Sen. Bernie Sanders (I-Vt.) is demanding to know why a pharmaceutical company has slapped a $375,000 list price on a drug that patients used to get for free.
Sanders accused Patrick McEnany, president and CEO of Catalyst Pharmaceuticals Inc., of “a blatant fleecing of American taxpayers” and “an immoral exploitation of patients who need this medication” in a scathing letter Monday.
The drug, known as Firdapse, treats a rare autoimmune disease called Lambert-Eaton myasthenic syndrome, which fatigues and weakens muscles by causing the body to attack its own tissues.
The drug had been available at no cost for two decades under the name 3,4-DAP from Jacobus Pharmaceutical as part of the Food and Drug Administration’s compassionate use program. The drug, though unapproved specifically for Lambert-Eaton myasthenic syndrome, often was prescribed by doctors for the condition.
Catalyst in November won expedited FDA approval to sell Fidapse as the first treatment for Lambert-Eaton myasthenic syndrome.
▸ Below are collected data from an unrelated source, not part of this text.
Lemma gateway_woken k (n : notice k) w q : wakes gateway_builder n w q ↔ gateway_cares n q.
Proof.
  assert (∀ k (n : notice k), q ∈ (carried_by n ≫= λ o, cluster_requests (findGatewayForManagedResource o)) ↔
    about n (λ o, q.2 = "" ∧ labelled_for q.1 o)) as Hl.
  { intros k' n'. apply elem_of_about. intros o. apply elem_of_managed. }
  destruct k; watches_evaluated; try nothing_else; cbn [gateway_cares].
  - rewrite elem_of_own by done. set_solver.
  - rewrite not_own by done. cbn [always_pred].
    rewrite (elem_of_about _ _ (λ s : obj KSecret, ∃ gw, gw ∈ listed gws ∧ q = (Name (ometa gw), "") ∧
      gatewayNamespace gw = Namespace (ometa s) ∧ databaseSecretName gw = Name (ometa s))); [set_solver|].
    intros s. unfold cluster_requests. rewrite list_elem_of_fmap.
    setoid_rewrite list_elem_of_In. setoid_rewrite in_map_iff. setoid_rewrite filter_In.
    split.
    + intros (x & -> & gw & <- & Hin & Hb). exists gw. by bool_simpl.
    + intros (gw & Hin & -> & H1 & H2). exists (Name (ometa gw)). split; [done|]. exists gw.
      rewrite H1, H2, !bool_decide_eq_true_2 by done. done.
  - rewrite not_own by done. cbn [always_pred]. rewrite Hl. set_solver.
  - rewrite not_own by done. cbn [always_pred]. rewrite Hl. set_solver.
  - rewrite not_own by done. cbn [always_pred]. rewrite Hl. set_solver.
Qed.

Lemma provider_woken k (n : notice k) w q : wakes provider_builder n w q ↔ provider_cares n q.
Proof.
  destruct k; watches_evaluated; try nothing_else; cbn [provider_cares].
  - rewrite not_own by done. cbn [always_pred]. rewrite elem_of_every, elem_of_requests. set_solver.
  - rewrite elem_of_own by done. set_solver.
  - rewrite not_own by done. rewrite resource_version_pred.
    assert (q ∈ (carried_by n ≫= λ s : obj KSecret, request_of <$>
        filter (λ p, refers_to (Name (ometa s)) p = true) (listed (providers_in (Namespace (ometa s))))) ↔
      about n (λ s, ∃ p, p ∈ listed (providers_in (Namespace (ometa s))) ∧ q = request_of p ∧ refers_to_secret p s)) as Hs.
    { apply elem_of_about. intros s. rewrite elem_of_requests. unfold refers_to_secret.
      setoid_rewrite list_elem_of_filter.
      setoid_rewrite refers_to_spec. naive_solver. }
    rewrite elem_of_if, Hs, (updates_filtered n (λ o o', ResourceVersion (ometa o) ≠ ResourceVersion (ometa o'))).
    set_solver.
Qed.

Lemma policy_woken k (n : notice k) w q : wakes policy_builder n w q ↔ policy_cares n q.
Proof.
  destruct k; watches_evaluated; try nothing_else; cbn [policy_cares].
  - rewrite not_own by done. rewrite generation_pred.
    rewrite elem_of_if, elem_of_every, elem_of_requests.
    rewrite (updates_filtered n (λ o o', Generation (ometa o) ≠ Generation (ometa o'))). set_solver.
  - rewrite elem_of_own by done.
    by rewrite elem_of_if, deletions_only, elem_of_every, elem_of_requests.
Qed.

Lemma member_woken k (n : notice k) w q : wakes member_builder n w q ↔ member_cares n q.
Proof.
  destruct k; watches_evaluated; try nothing_else; cbn [member_cares].
  rewrite elem_of_own by done. set_solver.
Qed.

(** C31. Which events enqueue which requests, for each of the four controllers
    and every kind of object: an event enqueues the object itself for its own
    controller; the gateway whose label a Deployment, Service or ConfigMap
    carries; for a Secret, the gateways whose database Secret it is, and, unless
    the update left its resource version alone, the providers of its namespace
    that refer to it; for a gateway, all providers, and, unless the update left
    its generation alone, all policies, so also when a gateway is created or
    deleted; for the deletion of a policy, all policies.  Nothing else is
    enqueued.  Gateways, providers and policies are those that the List of the
    map function returns: when it fails there are none and the event is dropped.
    Lists are taken to leave the cluster as it is. *)
Theorem watches_are_exact k (n : notice k) w q :
  (wakes gateway_builder n w q ↔ gateway_cares n q) ∧
  (wakes provider_builder n w q ↔ provider_cares n q) ∧
  (wakes policy_builder n w q ↔ policy_cares n q) ∧
  (wakes member_builder n w q ↔ member_cares n q).
Proof. auto using gateway_woken, provider_woken, policy_woken, member_woken. Qed.

(** When the active gateway is deleted, only its own request is enqueued: the
    gateway that was superseded by it is not reconciled. *)
Theorem deleted_gateway_wakes_no_successor (o : OpenShellGateway) w q :
  wakes gateway_builder (Deleted o) w q ↔ q = request_of o.
Proof. rewrite gateway_woken. unfold gateway_cares, about. cbn [carried_by]. set_solver. Qed.
End claims.

(** What the gateway controller labels comes back to it. *)
Lemma gatewayLabels_labelled {k} gw (o : obj k) :
  Name (ometa gw) ≠ "" → gatewayLabels gw ⊆ Labels (ometa o) → labelled_for (Name (ometa gw)) o.
Proof.
  intros Hn Hsub. split; [|split; [|done]]; eapply lookup_weaken; [|exact Hsub| |exact Hsub].
  - unfold gatewayLabels. by rewrite !lookup_insert_ne, lookup_insert_eq by done.
  - unfold gatewayLabels. by rewrite lookup_insert_ne, lookup_insert_eq by done.
Qed.

(** ** A concrete runtime *)

#[local] Instance plain_runtime : ControllerRuntime := {|
  GenerationChangedPredicate k n := match n with
    | Updated old new => bool_decide (Generation (ometa old) ≠ Generation (ometa new)) | _ => true end;
  ResourceVersionChangedPredicate k n := match n with
    | Updated old new => bool_decide (ResourceVersion (ometa old) ≠ ResourceVersion (ometa new))
    | _ => true end;
  dispatch b k n := registered b n |}.

#[local] Instance plain_runtime_laws : ControllerRuntimeLaws plain_runtime.
Proof. by split. Qed.

Definition list_handler : handler KSig unit := λ c w,
  match c return kresp c * unit with
  | CList KProvider (Some ns) labels =>
      (inr (filter (λ p : OpenShellProvider, Namespace (ometa p) = ns) [toy_provider None]), w)
  | c => cluster_handler (toy_cluster None) c w
  end.

Lemma list_handler_lists :
  lists_answered list_handler (inr [toy_gateway]) (inr [toy_provider None])
    (λ ns, inr (filter (λ p : OpenShellProvider, Namespace (ometa p) = ns) [toy_provider None]))
    (inr (cl_policies (toy_cluster None))).
Proof. split; [by intros []..|by intros ? []|by intros []]. Qed.

(** The credentials Secret of the provider is rotated. *)
Definition rotated : notice KSecret :=
  Updated (toy_secret "creds" "team" {["token" := "s3cret"]})
    (with_meta (λ m, mkMeta (Name m) (Namespace m) (Labels m) (Annotations m) (UID m) "2" (Generation m)
                       (CreationTimestamp m) (DeletionTimestamp m) (Finalizers m))
       (toy_secret "creds" "team" {["token" := "n3w"]})).

Lemma watches_are_exact_witness :
  wakes list_handler provider_builder rotated tt ("p", "team") ∧
  ¬ wakes list_handler gateway_builder rotated tt ("gw", "").
Proof.
  destruct (watches_are_exact list_handler _ _ _ _ list_handler_lists KSecret rotated tt ("p", "team"))
    as (_ & Hp & _).
  destruct (watches_are_exact list_handler _ _ _ _ list_handler_lists KSecret rotated tt ("gw", ""))
    as (Hg & _).
  split.
  - apply Hp. split; [by intros ?? [= <- <-]|]. eexists. split; [by left|].
    exists (toy_provider None). split; [by left|]. split; [reflexivity|].
    exists "GH_TOKEN". eexists. split; reflexivity.
  - rewrite Hg. intros (s & Hin & gw & Hgw & _ & _ & Hs).
    apply list_elem_of_singleton in Hgw as ->.
    apply elem_of_cons in Hin as [->|Hin%list_elem_of_singleton]; [discriminate Hs|].
    subst s. discriminate Hs.
Defined.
A month later, the company announced the list price for a year’s treatment: $375,000.
Now, Sanders is asking “how many patients will suffer or die” because they can’t afford the medication.
“This is no longer a speculative issue of pricing ― this is a real issue, and it is an access issue,” the lawmaker wrote. “By setting such a high price and forcing production and distribution of the older, inexpensive version to cease, you are threatening access that patients had to a cheap version of this product, and handing a completely unwarranted bill to American taxpayers.”
Sanders noted that Catalyst has reportedly said many patients will be charged only around $10 a month for the medication. Nevertheless, he asked the company to provide the average price, and whether patients are paying high deductibles for the medicine before their insurance coverage kicks in.
Catalyst told CNN in a statement that it plans to respond to the letter soon.